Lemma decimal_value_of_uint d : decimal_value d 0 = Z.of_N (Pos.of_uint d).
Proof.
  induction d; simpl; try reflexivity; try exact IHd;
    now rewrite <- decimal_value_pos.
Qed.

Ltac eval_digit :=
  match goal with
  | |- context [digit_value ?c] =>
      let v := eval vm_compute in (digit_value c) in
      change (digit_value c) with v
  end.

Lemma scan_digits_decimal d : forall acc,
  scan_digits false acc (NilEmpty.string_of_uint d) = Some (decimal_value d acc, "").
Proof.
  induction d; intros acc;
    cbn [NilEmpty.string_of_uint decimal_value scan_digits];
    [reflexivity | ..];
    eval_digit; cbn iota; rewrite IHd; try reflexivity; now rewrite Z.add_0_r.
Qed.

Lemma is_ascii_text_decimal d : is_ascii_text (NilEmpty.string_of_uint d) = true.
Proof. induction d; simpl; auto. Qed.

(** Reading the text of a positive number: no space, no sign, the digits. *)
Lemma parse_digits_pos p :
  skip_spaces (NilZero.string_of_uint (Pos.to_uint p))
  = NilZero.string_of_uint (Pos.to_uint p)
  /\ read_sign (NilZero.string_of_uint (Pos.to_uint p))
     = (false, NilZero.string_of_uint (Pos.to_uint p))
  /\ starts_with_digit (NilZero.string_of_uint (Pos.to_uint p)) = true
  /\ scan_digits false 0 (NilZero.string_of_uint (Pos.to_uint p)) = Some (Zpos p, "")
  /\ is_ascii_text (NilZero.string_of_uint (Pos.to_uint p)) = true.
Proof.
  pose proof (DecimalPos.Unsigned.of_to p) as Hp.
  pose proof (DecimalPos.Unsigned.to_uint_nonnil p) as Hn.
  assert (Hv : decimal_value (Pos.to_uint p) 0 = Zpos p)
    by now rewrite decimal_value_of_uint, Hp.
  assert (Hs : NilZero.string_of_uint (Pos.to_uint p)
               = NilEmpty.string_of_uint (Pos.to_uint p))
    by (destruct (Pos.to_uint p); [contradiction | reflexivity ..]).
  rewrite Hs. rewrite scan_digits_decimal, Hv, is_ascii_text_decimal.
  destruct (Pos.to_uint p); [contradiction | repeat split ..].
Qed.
┄┄┄┄┄┄┄┄┄┄┄┄┄┄┄┄┄┄┄┄
Your task: Go through the records and copy all of them exactly.

Result:
Lemma decimal_value_of_uint d : decimal_value d 0 = Z.of_N (Pos.of_uint d).
Proof.
  induction d; simpl; try reflexivity; try exact IHd;
    now rewrite <- decimal_value_pos.
Qed.

Ltac eval_digit :=
  match goal with
  | |- context [digit_value ?c] =>
      let v := eval vm_compute in (digit_value c) in
      change (digit_value c) with v
  end.

Lemma scan_digits_decimal d : forall acc,
  scan_digits false acc (NilEmpty.string_of_uint d) = Some (decimal_value d acc, "").
Proof.
  induction d; intros acc;
    cbn [NilEmpty.string_of_uint decimal_value scan_digits];
    [reflexivity | ..];
    eval_digit; cbn iota; rewrite IHd; try reflexivity; now rewrite Z.add_0_r.
Qed.

Lemma is_ascii_text_decimal d : is_ascii_text (NilEmpty.string_of_uint d) = true.
Proof. induction d; simpl; auto. Qed.

(** Reading the text of a positive number: no space, no sign, the digits. *)
Lemma parse_digits_pos p :
  skip_spaces (NilZero.string_of_uint (Pos.to_uint p))
  = NilZero.string_of_uint (Pos.to_uint p)
  /\ read_sign (NilZero.string_of_uint (Pos.to_uint p))
     = (false, NilZero.string_of_uint (Pos.to_uint p))
  /\ starts_with_digit (NilZero.string_of_uint (Pos.to_uint p)) = true
  /\ scan_digits false 0 (NilZero.string_of_uint (Pos.to_uint p)) = Some (Zpos p, "")
  /\ is_ascii_text (NilZero.string_of_uint (Pos.to_uint p)) = true.
Proof.
  pose proof (DecimalPos.Unsigned.of_to p) as Hp.
  pose proof (DecimalPos.Unsigned.to_uint_nonnil p) as Hn.
  assert (Hv : decimal_value (Pos.to_uint p) 0 = Zpos p)
    by now rewrite decimal_value_of_uint, Hp.
  assert (Hs : NilZero.string_of_uint (Pos.to_uint p)
               = NilEmpty.string_of_uint (Pos.to_uint p))
    by (destruct (Pos.to_uint p); [contradiction | reflexivity ..]).
  rewrite Hs. rewrite scan_digits_decimal, Hv, is_ascii_text_decimal.
  destruct (Pos.to_uint p); [contradiction | repeat split ..].
Qed.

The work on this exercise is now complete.